Hamburg. Ungewisse Ligazugehörigkeit stellt HSV-Chefs vor Herausforderungen. Immerhin: Lizenz ohne Auflagen erhalten. Was Boldt und Huwer planen.
Plötzlich gingen die Lichter aus. Als der HSV am vergangenen Freitag den 4:3-Sieg im Stadtderby gegen den FC St. Pauli feierte, wurde das Volksparkstadion in ein blaues Licht getaucht. Ein Raunen ging durch die Arena. Was zu diesem Zeitpunkt kaum jemand wusste: Es war die Premiere der neuen Lichtanlage im HSV-Stadion, das sich für die Europameisterschaft 2024 derzeit im Renovierungsprozess befindet. Die Arbeiten schreiten nach den monatelangen Irrungen und Wirrungen rund um die Finanzierung voran. Der Club legt damit die Grund- und Bausteine für die Zukunft des Stadions.
Alles andere als klar sind dagegen die Planungen für die kommende Saison. Der HSV spielt zwar die beste Saison seiner bisherigen Zweitligageschichte, doch die bisher geholten 56 Punkte reichen aktuell nur zu Platz drei. Zum Vergleich: Mit derselben Punktzahl wäre der HSV vor einem Jahr zu diesem Zeitpunkt mit drei Zählern Vorsprung vor Werder Bremen und Schalke 04 Tabellenführer gewesen. Somit hat der HSV Ende April einmal mehr die Ungewissheit, in welcher Liga er in der kommenden Saison spielt – und wie viel Geld dem Club dann zur Verfügung steht.
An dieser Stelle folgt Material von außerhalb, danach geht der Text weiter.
(* ===== verification/Screen.v ===== *)
(** Screen output (lib/kernel/print.S): the characters that [put_str] and [put_hex] hand to
    [put_char], and what [put_char] does with the text screen of 25 rows of 80 cells. *)
From S2P Require Import Prelude CString Stdio.
Local Open Scope Z_scope.

(** * Characters *)

(** [put_str]: the characters of a string in memory, up to its NUL. *)
Fixpoint put_str (fuel : nat) (m : mem) (str : Z) : outcome (list Z) :=
  match fuel with
  | O => NoFuel
  | S fuel =>
      let! cl := load m str in
      if cl =? 0 then Ok []
      else let! out := put_str fuel m (u32 (str + 1)) in Ok (cl :: out)
  end.

(** [put_hex]: the loop that fills the buffer from its end, with [loop] turns, the one that skips
    zeros from index [edi] on, and the one that prints the rest (or a single 0). *)
Fixpoint put_hex_fill (loop : nat) (buffer : list Z) (eax : Z) (edi : nat) : list Z :=
  match loop with
  | O => buffer
  | S loop =>
      let edx := Z.land eax 0xf in
      let dl := if edx <=? 9 then edx + 48 else edx - 10 + 65 in
      put_hex_fill loop (<[edi := dl]> buffer) (Z.shiftr eax 4) (edi - 1)
  end.
Fixpoint skip_prefix_0 (buffer : list Z) : list Z :=
  match buffer with
  | [] => [48]
  | cl :: buffer' => if cl =? 48 then skip_prefix_0 buffer' else buffer
  end.
Definition put_hex (n : Z) : list Z := skip_prefix_0 (put_hex_fill 8 (replicate 8 0) n 7).

(** * The screen *)

(** The cells, with character and attribute, and the cursor (a 16-bit number). *)
Record screen := Screen { cells : list (Z * Z); cursor : Z }.

(** Writing a cell; outside the 2000 cells there is no screen. *)
Definition write_cell (s : screen) (bx ch : Z) : outcome (list (Z * Z)) :=
  if (0 <=? bx) && (bx <? 2000) then Ok (<[Z.to_nat bx := (ch, 2)]> (cells s)) else Fault.

(** [.roll_screen] *)
Definition roll_screen (cs : list (Z * Z)) : screen :=
  Screen (drop 80 cs ++ replicate 80 (0x20, 7)) 1920.
(** [.is_line_feed] *)
Definition line_feed (cs : list (Z * Z)) (bx : Z) : screen :=
  let bx := bx - bx mod 80 + 80 in
  if bx <? 2000 then Screen cs bx else roll_screen cs.

Definition put_char (s : screen) (ch : Z) : outcome screen :=
  let cl := u8 ch in
  let bx := cursor s in
  if (cl =? 0x0d) || (cl =? 0x0a) then Ok (line_feed (cells s) bx)
  else if cl =? 0x8 then
    let bx := u16 (bx - 1) in
    let! cs := write_cell s bx 0x20 in
    Ok (Screen cs (bx mod 32768))
  else if cl =? 0 then Ok s
  else
    let! cs := write_cell s bx cl in
    let bx := bx + 1 in
    if bx <? 2000 then Ok (Screen cs bx) else Ok (line_feed cs bx).

(** The characters of an output, one after the other. *)
Fixpoint put_chars (s : screen) (out : list Z) : outcome screen :=
  match out with
  | [] => Ok s
  | ch :: out => let! s := put_char s ch in put_chars s out
  end.

(** * Lemmas *)

(** A screen of 25 rows, with the cursor on it. *)
Definition screen_ok (s : screen) : Prop := length (cells s) = 2000%nat ∧ 0 ≤ cursor s < 2000.

Lemma roll_screen_ok cs : length cs = 2000%nat → screen_ok (roll_screen cs).
Proof. intros H. split; cbn [roll_screen cells cursor]; [rewrite length_app, length_drop, length_replicate|]; lia. Qed.

Lemma line_feed_ok cs bx : length cs = 2000%nat → 0 ≤ bx → screen_ok (line_feed cs bx).
Proof.
  intros H Hbx. unfold line_feed. destruct (Z.ltb_spec (bx - bx mod 80 + 80) 2000); [|by apply roll_screen_ok].
  split; [done|]. cbn [cursor]. pose proof (Z.mod_pos_bound bx 80). lia.
Qed.

(** The digits that are stored: [k] of them, the lowest last. *)
Fixpoint nibbles (k : nat) (n : Z) : list Z :=
  match k with O => [] | S k => nibbles k (n / 16) ++ [digit (n mod 16)] end.

Lemma length_nibbles k n : length (nibbles k n) = k.
Proof. revert n. induction k as [|k IH]; intros n; [done|]. cbn. rewrite length_app, IH. cbn. lia. Qed.

Lemma put_hex_fill_spec k n l r : 0 ≤ n → length l = k →
  put_hex_fill k (l ++ r) n (k - 1) = nibbles k n ++ r.
Proof.
  revert n l r. induction k as [|k IH]; intros n l r Hn Hl.
  - by destruct l.
  - cbn [put_hex_fill nibbles]. replace (S k - 1)%nat with k by lia.
    change 0xf with (2 ^ 4 - 1). rewrite land_ones_mod by lia. change (2 ^ 4) with 16.
    rewrite Z.shiftr_div_pow2 by lia. change (2 ^ 4) with 16.
    destruct (@nil_or_length_pos Z l) as [->|]; [done|].
    destruct l as [|x l _] using rev_ind; [done|]. rewrite length_app in Hl. cbn in Hl.
    assert (length l = k) as Hl' by lia.
    rewrite <- app_assoc. rewrite insert_app_r_alt by lia. replace (k - length l)%nat with 0%nat by lia.
    cbn [app insert list_insert]. rewrite IH by (try lia; by apply Z.div_pos).
    rewrite <- app_assoc. cbn [app]. do 2 f_equal. unfold digit.
    destruct (Z.leb_spec (n mod 16) 9), (Z.ltb_spec (n mod 16) 10); lia.
Qed.

Lemma digit_zero d : 0 ≤ d < 16 → digit d = 48 ↔ d = 0.
Proof. intros Hd. unfold digit. destruct (Z.ltb_spec d 10); lia. Qed.

Lemma skip_app l r : Exists (λ c, c ≠ 48) l → skip_prefix_0 (l ++ r) = skip_prefix_0 l ++ r.
Proof.
  induction l as [|c l IH]; intros Hl; [by inversion Hl|]. cbn [app skip_prefix_0].
  destruct (Z.eqb_spec c 48) as [->|]; [|done]. apply IH. inversion Hl; [done|assumption].
Qed.

Lemma skip_zeros l r : Forall (λ c, c = 48) l → skip_prefix_0 (l ++ r) = skip_prefix_0 r.
Proof. induction 1 as [|c l -> _ IH]; done. Qed.

Lemma nibbles_zero k : Forall (λ c, c = 48) (nibbles k 0).
Proof. induction k as [|k IH]; [done|]. cbn [nibbles]. apply Forall_app. split; [exact IH|by repeat constructor]. Qed.

Lemma pow16_S k : 16 ^ Z.of_nat (S k) = 16 * 16 ^ Z.of_nat k.
Proof. by rewrite Nat2Z.inj_succ, Z.pow_succ_r by lia. Qed.

Lemma nibbles_nonzero k n : 0 < n < 16 ^ Z.of_nat k → Exists (λ c, c ≠ 48) (nibbles k n).
Proof.
  revert n. induction k as [|k IH]; intros n Hn; [cbn in Hn; lia|]. rewrite pow16_S in Hn.
  cbn [nibbles]. apply Exists_app. destruct (decide (n / 16 = 0)) as [E|].
  - right. constructor. rewrite digit_zero by (by apply Z.mod_pos_bound). divlia.
  - left. apply IH. generalize dependent (16 ^ Z.of_nat k). intros p Hp. divlia.
Qed.

(** Without its zeros in front this is the numeral. *)
Lemma skip_nibbles k n fuel : 0 ≤ n < 16 ^ Z.of_nat k → (k ≤ fuel)%nat → (0 < fuel)%nat →
  skip_prefix_0 (nibbles k n) = digits fuel 16 n.
Proof.
  revert n fuel. induction k as [|k IH]; intros n fuel Hn Hk Hf; (destruct fuel as [|fuel]; [lia|]).
  - cbn in Hn. by assert (n = 0) as -> by lia.
  - rewrite pow16_S in Hn. cbn [nibbles digits].
    assert (0 ≤ n / 16 < 16 ^ Z.of_nat k) as Hn' by (generalize dependent (16 ^ Z.of_nat k); intros p Hp; divlia).
    destruct (Z.eqb_spec (n / 16) 0) as [E|E]; cbn [negb].
    + rewrite E, skip_zeros by apply nibbles_zero. cbn [skip_prefix_0 app].
      by destruct (Z.eqb_spec (digit (n mod 16)) 48) as [->|].
    + rewrite skip_app by (apply nibbles_nonzero; lia). destruct k as [|k]; [cbn in Hn'; lia|].
      by rewrite (IH (n / 16) fuel) by lia.
Qed.

Lemma put_hex_digits n : 0 ≤ n < 4294967296 → put_hex n = digits itoa_fuel 16 n.
Proof.
  intros Hn. pose proof (put_hex_fill_spec 8 n (replicate 8 0) [] ltac:(lia) eq_refl) as E.
  rewrite !app_nil_r in E. unfold put_hex. etransitivity; [apply f_equal, E|].
  apply skip_nibbles; [exact Hn|unfold itoa_fuel; lia..].
Qed.

(** A screen after a write into a cell. *)
Lemma write_cell_ok s bx ch : screen_ok s → 0 ≤ bx < 2000 →
  write_cell s bx ch = Ok (<[Z.to_nat bx := (ch, 2)]> (cells s)) ∧
  length (<[Z.to_nat bx := (ch, 2)]> (cells s)) = 2000%nat.
Proof.
  intros [Hlen _] Hbx. rewrite length_insert. split; [|done]. unfold write_cell.
  by rewrite (proj2 (Z.leb_le 0 bx)), (proj2 (Z.ltb_lt bx 2000)) by lia.
Qed.

Lemma put_newline s ch : ch = 10 ∨ ch = 13 → put_char s ch = Ok (line_feed (cells s) (cursor s)).
Proof. by intros [->| ->]. Qed.

Lemma put_backspace s : screen_ok s → put_char s 8 =
  if cursor s =? 0 then Fault
  else Ok (Screen (<[Z.to_nat (cursor s - 1) := (32, 2)]> (cells s)) (cursor s - 1)).
Proof.
  intros Hs. pose proof Hs as [_ Hc]. unfold put_char. cbn [orb]. change (u8 8) with 8. cbn [Z.eqb].
  destruct (Z.eqb_spec (cursor s) 0) as [->|]; [done|].
  rewrite u16_small by lia. destruct (write_cell_ok s (cursor s - 1) 0x20 Hs) as [E _]; [lia|]. cbn -[write_cell Z.sub Z.modulo].
  rewrite E. cbn [obind]. by rewrite Z.mod_small by lia.
Qed.

Lemma put_printable s ch : screen_ok s → 0 ≤ ch < 256 → (ch ∉ [0; 8; 10; 13]) → put_char s ch =
  Ok (let cs := <[Z.to_nat (cursor s) := (ch, 2)]> (cells s) in
      if cursor s <? 1999 then Screen cs (cursor s + 1) else roll_screen cs).
Proof.
  intros Hs Hch Hin. rewrite !not_elem_of_cons in Hin. destruct Hin as (H0 & H8 & H10 & H13 & _).
  pose proof Hs as [_ Hc]. unfold put_char. rewrite u8_small by done.
  rewrite !(proj2 (Z.eqb_neq ch _)) by done. cbn [orb].
  destruct (write_cell_ok s (cursor s) ch Hs Hc) as [E _]. rewrite E. cbn [obind].
  destruct (Z.ltb_spec (cursor s + 1) 2000), (Z.ltb_spec (cursor s) 1999); try lia; [done|].
  unfold line_feed. assert (cursor s + 1 = 2000) as -> by lia. done.
Qed.

(** * Properties *)

(** [put_hex] prints the number as [%x] does: the eight digits of its buffer, without the zeros
    in front, are the digits that [itoa] computes in base 16, and 0 is one digit. *)
Theorem put_hex_prints n : 0 ≤ n < 4294967296 →
  put_hex n = digits itoa_fuel 16 n ∧ value_of 16 (put_hex n) = n ∧ (n ≠ 0 → head (put_hex n) ≠ Some 48) ∧
  (1 ≤ length (put_hex n) ≤ 8)%nat.
Proof.
  intros Hn. rewrite put_hex_digits by done. split; [done|].
  destruct (digits_spec itoa_fuel 16 n 7) as (Hv & Hlen & _ & Hz); [lia|exact Hn|unfold itoa_fuel; lia|].
  split_and!; [done|done| |done]. destruct (digits itoa_fuel 16 n) eqn:E; [|cbn; lia].
  apply digits_nonempty in E; [done|unfold itoa_fuel; lia].
Qed.

(** C33. [put_char] keeps the screen: whatever the character, there are 25 rows of 80 cells and the
    cursor is on one of them, except for a backspace in the first cell, which writes outside the screen.
    A printable character is stored under the cursor and the cursor moves on, to the start of
    the last row if it was in the last cell, the rows having moved up by one; line feed
    and carriage return go to the start of the next row; a backspace behind the first cell goes one
    cell back and stores a blank there; the character 0 changes nothing. *)
Theorem put_char_screen s ch : screen_ok s → 0 ≤ ch < 256 →
  (put_char s ch = Fault ↔ ch = 8 ∧ cursor s = 0) ∧
  (¬ (ch = 8 ∧ cursor s = 0) → ∃ s', put_char s ch = Ok s' ∧ screen_ok s' ∧
    ((ch ∉ [0; 8; 10; 13]) → cursor s < 1999 →
      cursor s' = cursor s + 1 ∧ cells s' = <[Z.to_nat (cursor s) := (ch, 2)]> (cells s)) ∧
    ((ch ∉ [0; 8; 10; 13]) → cursor s = 1999 → cursor s' = 1920 ∧
      cells s' = drop 80 (<[1999%nat := (ch, 2)]> (cells s)) ++ replicate 80 (32, 7)) ∧
    (ch = 10 ∨ ch = 13 → cursor s < 1920 → cells s' = cells s ∧
      cursor s' mod 80 = 0 ∧ cursor s' / 80 = cursor s / 80 + 1) ∧
    (ch = 10 ∨ ch = 13 → 1920 ≤ cursor s →
      cells s' = drop 80 (cells s) ++ replicate 80 (32, 7) ∧ cursor s' = 1920) ∧
    (ch = 8 → cursor s' = cursor s - 1 ∧ cells s' = <[Z.to_nat (cursor s - 1) := (32, 2)]> (cells s)) ∧
    (ch = 0 → s' = s)).
Proof.
  intros Hs Hch. pose proof Hs as [Hlen Hc].
  destruct (decide (ch = 10 ∨ ch = 13)) as [Hnl|Hnl].
  { rewrite (put_newline s ch Hnl). split; [split; [done|lia]|]. intros _.
    eexists. split; [done|]. split; [apply line_feed_ok; [done|lia]|].
    assert (ch ∈ [0; 8; 10; 13]) as Hin by (destruct Hnl as [->| ->]; set_solver).
    split_and!; [done|done| | |lia|lia]; intros _ Hrow; unfold line_feed;
      destruct (Z.ltb_spec (cursor s - cursor s mod 80 + 80) 2000); cbn [cells cursor roll_screen];
      split_and!; try done; divlia. }
  destruct (decide (ch = 8)) as [->|H8].
  { rewrite (put_backspace s Hs). destruct (Z.eqb_spec (cursor s) 0) as [Hz|Hz].
    - split; [done|]. intros []; lia.
    - split; [split; [done|lia]|]. intros _. eexists. split; [done|].
      split; [split; cbn; [by rewrite length_insert|lia]|].
      split_and!; intros Hcase; first [done|lia|exfalso; apply Hcase; set_solver]. }
  destruct (decide (ch = 0)) as [->|H0].
  { split; [split; [done|lia]|]. intros _. exists s. split; [done|]. split; [done|].
    split_and!; intros Hcase; first [done|lia|exfalso; apply Hcase; set_solver]. }
  assert (ch ∉ [0; 8; 10; 13]) as Hin by set_solver. rewrite (put_printable s ch Hs Hch Hin).
  split; [split; [done|lia]|]. intros _. eexists. split; [done|].
  destruct (Z.ltb_spec (cursor s) 1999).
  - split; [split; cbn; [by rewrite length_insert|lia]|]. split_and!; [done|lia..].
  - assert (cursor s = 1999) as -> by lia.
    split; [apply roll_screen_ok; by rewrite length_insert|]. split_and!; [lia|done|lia..].
Qed.

(** * The hypotheses can be met *)

Lemma put_hex_prints_witness : put_hex 0xb8000 = [66; 56; 48; 48; 48] ∧ value_of 16 (put_hex 0xb8000) = 0xb8000.
Proof.
  destruct (put_hex_prints 0xb8000) as (_ & Hv & _ & _); [lia|]. split; [reflexivity|exact Hv].
Defined.

Lemma put_char_screen_witness : ∃ s', put_char (Screen (replicate 2000 (32, 7)) 1999) 65 = Ok s' ∧ screen_ok s'.
Proof.
  destruct (put_char_screen (Screen (replicate 2000 (32, 7)) 1999) 65) as [_ H];
    [split; [exact (length_replicate _ _)|split; [done|reflexivity]]|lia|].
  destruct H as (s' & E & Hok & _); [lia|]. exists s'. split; [exact E|exact Hok].
Defined.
Eine komplizierte Planung für die Vorstände Jonas Boldt (Sport) und Eric Huwer (Finanzen) sowie den Direktor Profifußball Claus Costa, der sich in den Transferplanungen für die neue Saison aktuell Zusagen für beide Ligen holen muss. Spieler wie Eintracht Braunschweigs Immanuël Pherai (21) wird der HSV aber nur bekommen können, wenn er aufsteigt. Der Club kennt diese Problematik aus den vergangenen Jahren.
HSV verhandelt mit Kühne über langfristigen Stadiondeal
Umso wichtiger ist es für den HSV, dass er seine finanziellen Planungen unabhängig von der Ligazugehörigkeit vorantreiben kann. Von der Deutschen Fußball Liga gab es gerade die Lizenz für beide Ligen ohne Auflagen oder Bedingungen. Und trotz der steigenden TV-Gelder – bei einem Aufstieg würde sich die Summe auf rund 35 Millionen Euro verdoppeln – bräuchte der HSV dann noch zusätzliches Geld, um einen bundesligatauglichen Kader zu stellen.
Eine der Lösungen führt einmal mehr zu Klaus-Michael Kühne. Mit dem Anteilseigner führt der Club nach Abendblatt-Informationen derzeit Gespräche über einen langfristigen Erwerb der Namensrechte am Volksparkstadion. Der aktuelle Vertrag läuft nach dieser Saison aus. In seinem Zehn-Punkte-Programm hatte Kühne im vergangenen Jahr vorgeschlagen, die Arena in Uwe-Seeler-Stadion zu benennen.
Sollte sich der HSV mit Kühne einigen, könnte ein Teil des Geldes auch in den Kader investiert werden. Und das im Optimalfall auch, wenn der Club den Aufstieg erneut verpasst und einen neuen Anlauf starten muss. Dann müsste der HSV Schlüsselspieler wie Ludovit Reis und Robert Glatzel ersetzen, die den HSV jeweils per Ausstiegsklausel verlassen würden. Mit den beiden Spielern könnte der HSV zumindest einen Transfergewinn erwirtschaften.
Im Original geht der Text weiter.